彦根城の中堀に自生するオニバスの観察会が4日、滋賀県彦根市金亀町の同城一帯で開かれた。昨年はほとんど見られなかったオニバスが、今年は12株生育しているのが確認され、参加者から喜びの声が上がった。
オニバスは県内では彦根城中堀に唯一自生している。2010年に中堀の一部範囲のオニバスが市の天然記念物に指定された。
観察会は、近年激減したオニバスの保護に取り組む「彦根城オニバスプロジェクト」が年1回実施。12、13年は全滅状態だったが、14年は数株が成長。しかし、15年は記念物の指定範囲内では再び姿を消した。外来種のカメの食害が一因とされ、同プロジェクトはカメの捕獲を進めているが、今年復活した確かな理由は分からないという。

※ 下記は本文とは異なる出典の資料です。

(** * DecompressChunk: planner-side mapping and executor node

    A shallow embedding of TimescaleDB's DecompressChunk custom scan
    (planner.c and exec.c of tsl/src/nodes/decompress_chunk) together with
    the properties of it that the design document states.

    Conventions of the embedding:
    - C integers are [Z]; the width of a type is written out where the code
      depends on it ([DatumGetInt32], the 64 bit overflow checks, the [int]
      holding the memory context size).
    - [elog(ERROR)], [ereport(ERROR)] and [Ensure] abort the query; a function
      that can reach one returns in the [result] monad.
    - [Assert] is compiled out of production builds and is a no-op here; the
      places where an assertion is the only guard are pointed out.
    - PostgreSQL's catalogs and the codec registry are read-only inputs,
      gathered in the record [Catalog]. *)

From stdpp Require Import base list numbers strings option.

Open Scope Z_scope.

(** ** Errors *)

Inductive sqlstate : Type :=
| ERRCODE_INTERNAL_ERROR
| ERRCODE_NUMERIC_VALUE_OUT_OF_RANGE
| ERRCODE_FEATURE_NOT_SUPPORTED.

Inductive result (A : Type) : Type :=
| Ok (a : A)
| Raise (code : sqlstate) (msg : string).

Arguments Ok {A} a.
Arguments Raise {A} code msg.

#[global] Instance result_ret : MRet result := fun A a => Ok a.

#[global] Instance result_bind : MBind result :=
  fun A B f m => match m with Ok a => f a | Raise c s => Raise c s end.

#[global] Instance result_fmap : FMap result :=
  fun A B f m => match m with Ok a => Ok (f a) | Raise c s => Raise c s end.

(** [elog(ERROR, msg)]: the error code of a plain [elog] is the internal one. *)
Definition elog {A : Type} (msg : string) : result A :=
  Raise ERRCODE_INTERNAL_ERROR msg.

Definition ereport {A : Type} (code : sqlstate) (msg : string) : result A :=
  Raise code msg.

(** [Ensure(cond, msg)] of TimescaleDB: checked in every build. *)
Definition Ensure (cond : bool) (msg : string) : result unit :=
  if cond then Ok tt else elog msg.

Definition is_ok {A : Type} (r : result A) : bool :=
  match r with Ok _ => true | Raise _ _ => false end.

(** [foreach (lc, l) { ... }] with a body that may raise. *)
Fixpoint foreach {A S : Type} (body : S -> A -> result S) (l : list A) (s : S) : result S :=
  match l with
  | [] => Ok s
  | x :: rest => s' ← body s x; foreach body rest s'
  end.

(** ** Integers *)

(** Object identifiers and attribute numbers are integers. *)
Abbreviation Oid := Z (only parsing).
Abbreviation AttrNumber := Z (only parsing).
Definition InvalidOid : Oid := 0.
Definition InvalidAttrNumber : AttrNumber := 0.
Definition OidIsValid (o : Oid) : bool := negb (o =? InvalidOid).

Definition PG_INT32_MIN : Z := - 2 ^ 31.
Definition PG_INT32_MAX : Z := 2 ^ 31 - 1.
Definition PG_INT64_MIN : Z := - 2 ^ 63.
Definition PG_INT64_MAX : Z := 2 ^ 63 - 1.

(** Reduction of an integer to the two's complement range of [bits] bits. *)
Definition wrap_signed (bits : Z) (z : Z) : Z :=
  (z + 2 ^ (bits - 1)) mod 2 ^ bits - 2 ^ (bits - 1).

Definition in_int64 (z : Z) : bool := (PG_INT64_MIN <=? z) && (z <=? PG_INT64_MAX).

(** [pg_mul_s64_overflow(a, b, &r)] and [pg_add_s64_overflow(a, b, &r)] of
    PostgreSQL's common/int.h: [None] stands for the return value [true]
    (overflow, [r] not to be used), [Some r] for [false]. *)
Definition pg_mul_s64_overflow (a b : Z) : option Z :=
  if in_int64 (a * b) then Some (a * b) else None.

Definition pg_add_s64_overflow (a b : Z) : option Z :=
  if in_int64 (a + b) then Some (a + b) else None.

(** System attribute numbers of PostgreSQL's access/sysattr.h. *)
Definition SelfItemPointerAttributeNumber : AttrNumber := -1.
Definition TableOidAttributeNumber : AttrNumber := -6.
Definition FirstLowInvalidHeapAttributeNumber : AttrNumber := -7.

(** Function identifiers of utils/fmgroids.h. *)
Definition F_SUM_INT8 : Oid := 2107.
Definition F_SUM_INT4 : Oid := 2108.
Definition F_SUM_FLOAT4 : Oid := 2110.
Definition F_SUM_FLOAT8 : Oid := 2111.
Definition F_AVG_INT4 : Oid := 2101.

(** ** Expression trees

    The fragment of PostgreSQL's [Node] that scan qualifiers and target
    lists of this operator are made of. *)

#[local] Unset Elimination Schemes.
(** * PULSE agent runtime: a shallow embedding of [pulse_agents]

    The development follows the Python package file by file:
    - [Py]: the fragment of the Python runtime the sources rely on (values,
      insertion-ordered dictionaries, slicing, [str.lower], [in] on strings,
      [json.dumps], exceptions, [datetime]);
    - [context_manager]: [MemoryEntry] and [ContextManager];
    - [agent]: [Task] and [Agent] with the dispatch path;
    - [kernel_client]: [KernelClient.call];
    - [tool_adapter]: [ToolAdapter.execute];
    - [scenarios]: the concrete stores, agents and tasks the statements use,
      and the vocabulary of the statements.
    The results follow: [memory_store] (working tier, lookups, search,
    embeddings), [scheduler] (dispatch path and queue), [tool_gateway] and
    [rpc_client], each after the lemmas it needs.

    Conventions.  Python [int] is [Z].  Python [float] is modelled by exact
    rationals [Q]; the two places where the sources compute with floats
    ([int(len * 0.1)] and [int((t1 - t0) * 1000)]) are written with the same
    operations over [Q], and the first is compared with its binary64 value
    in [PyFacts.tenth_binary64_agrees].  A [str] is a [string] whose characters are read as
    code points below 256.  A [dict] is an association list in insertion
    order, as CPython keeps it.  A call that may raise returns
    [Py.result A = exc + A].  Clock readings, handler outcomes, subprocess
    outcomes and RPC responses are inputs of the functions that consume
    them. *)

From Stdlib Require Import List String Ascii ZArith QArith Lia Bool Arith.
From Stdlib Require Import DecimalString Permutation Sorted.
From Corelib Require PrimFloat.
Import ListNotations.

#[local] Open Scope string_scope.
#[local] Open Scope Z_scope.

(* ================================================================== *)
(** * The Python fragment *)
(* ================================================================== *)

Module Py.

(** ** Exceptions *)

(** The classes the four modules raise or catch.  [asyncio.TimeoutError] and
    every class but [CancelledError] derive from [Exception];
    [asyncio.CancelledError] derives from [BaseException] only. *)
Inductive exc_class :=
| Exception
| ValueError
| RuntimeError
| AttributeError
| TypeError
| OSError
| AssertionError
| QueueFull
| TimeoutError
| CancelledError.

Record exc := mk_exc { exc_cls : exc_class; exc_str : string }.

(** [isinstance(e, Exception)] *)
Definition is_Exception (e : exc) : bool :=
  match exc_cls e with
  | CancelledError => false
  | _ => true
  end.

(** [isinstance(e, asyncio.TimeoutError)] *)
Definition is_TimeoutError (e : exc) : bool :=
  match exc_cls e with
  | TimeoutError => true
  | _ => false
  end.

Definition result (A : Type) : Type := (exc + A)%type.
Definition ret {A} (a : A) : result A := inr a.
Definition raise {A} (c : exc_class) (m : string) : result A := inl (mk_exc c m).

Definition bind {A B} (r : result A) (k : A -> result B) : result B :=
  match r with
  | inl e => inl e
  | inr a => k a
  end.

Definition raises {A} (r : result A) : bool :=
  match r with inl _ => true | inr _ => false end.

(** ** Values *)

(** [typing.Any], restricted to the data [json.dumps] accepts (floats apart). *)
#[local] Set Warnings "-register-all".
Inductive value :=
| VNone
| VBool (b : bool)
| VInt (n : Z)
| VStr (s : string)
| VList (l : list value)
| VDict (d : list (string * value)).

(** [isinstance(v, dict)] *)
Definition is_dict (v : value) : bool :=
  match v with VDict _ => true | _ => false end.

(** ** Dictionaries with string keys, in insertion order *)

Definition dict (V : Type) : Type := list (string * V).

Section Dict.
Context {V : Type}.

(** [d.get(k)] *)
Fixpoint get (d : dict V) (k : string) : option V :=
  match d with
  | [] => None
  | (k', v) :: d' => if String.eqb k' k then Some v else get d' k
  end.

(** [k in d] *)
Definition mem (d : dict V) (k : string) : bool :=
  match get d k with Some _ => true | None => false end.

(** [d[k] = v]: an existing key keeps its position, a new key goes last. *)
Fixpoint set (d : dict V) (k : string) (v : V) : dict V :=
  match d with
  | [] => [(k, v)]
  | (k', v') :: d' =>
      if String.eqb k' k then (k', v) :: d' else (k', v') :: set d' k v
  end.

(** [del d[k]] for a key that is present (a no-op here otherwise; the
    sources only delete keys they have just read from the dictionary). *)
Fixpoint del (d : dict V) (k : string) : dict V :=
  match d with
  | [] => []
  | (k', v') :: d' =>
      if String.eqb k' k then d' else (k', v') :: del d' k
  end.

Definition keys (d : dict V) : list string := map fst d.
Definition values (d : dict V) : list V := map snd d.
End Dict.

(** ** Sequences *)

(** [xs[:stop]] *)
Definition slice_to {A} (xs : list A) (stop : Z) : list A :=
  let n := Z.of_nat (List.length xs) in
  let stop' := if stop <? 0 then Z.max 0 (n + stop) else stop in
  firstn (Z.to_nat stop') xs.

(** ** Strings *)

Definition lower_char (c : ascii) : ascii :=
  let n := nat_of_ascii c in
  if ((65 <=? n) && (n <=? 90))%nat then ascii_of_nat (n + 32)
  else if ((192 <=? n) && (n <=? 222) && negb (n =? 215))%nat
       then ascii_of_nat (n + 32)
  else c.

(** [s.lower()] *)
Fixpoint lower (s : string) : string :=
  match s with
  | EmptyString => EmptyString
  | String c s' => String (lower_char c) (lower s')
  end.

(** [sub in s] *)
Fixpoint contains (sub s : string) : bool :=
  String.prefix sub s ||
  match s with
  | EmptyString => false
  | String _ s' => contains sub s'
  end.

(** [str(n)] for an [int] *)
Definition str_of_int (n : Z) : string := NilZero.string_of_int (Z.to_int n).

(** [sep.join(xs)] *)
Fixpoint join (sep : string) (xs : list string) : string :=
  match xs with
  | [] => ""
  | [x] => x
  | x :: xs' => x ++ sep ++ join sep xs'
  end.

(** ** [json.dumps] with its default arguments *)

Definition hex_digit (n : nat) : ascii :=
  match n with
  | 0 => "0" | 1 => "1" | 2 => "2" | 3 => "3" | 4 => "4" | 5 => "5"
  | 6 => "6" | 7 => "7" | 8 => "8" | 9 => "9" | 10 => "a" | 11 => "b"
  | 12 => "c" | 13 => "d" | 14 => "e" | _ => "f"
  end%nat%char.

(** One character under [ensure_ascii=True]. *)
Definition json_escape_char (c : ascii) : string :=
  let n := nat_of_ascii c in
  if (n =? 34)%nat then "\" ++ String c ""
  else if (n =? 92)%nat then "\\"
  else if (n =? 10)%nat then "\n"
  else if (n =? 13)%nat then "\r"
  else if (n =? 9)%nat then "\t"
  else if (n =? 8)%nat then "\b"
  else if (n =? 12)%nat then "\f"
  else if ((32 <=? n) && (n <=? 126))%nat then String c ""
  else "\u00" ++ String (hex_digit (n / 16)) (String (hex_digit (n mod 16)) "").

この日は市内外から約30人が参加した。保護活動の一環で金亀公園に接する外堀の一角に設けた栽培試験地を見るなどした後、桜場駐車場奥の石垣上から中堀のオニバスを探した。
指定範囲内だけで6株を確認でき、葉の直径が1・3メートル前後に成長した株も。指定範囲外の中堀でも6株が確認されているといい、参加者は「多くのオニバスが見られて良かった」と喜び、「なぜ今年はこれだけ育ったのか研究が必要」と、希少植物の保護に一層の意欲を高めていた。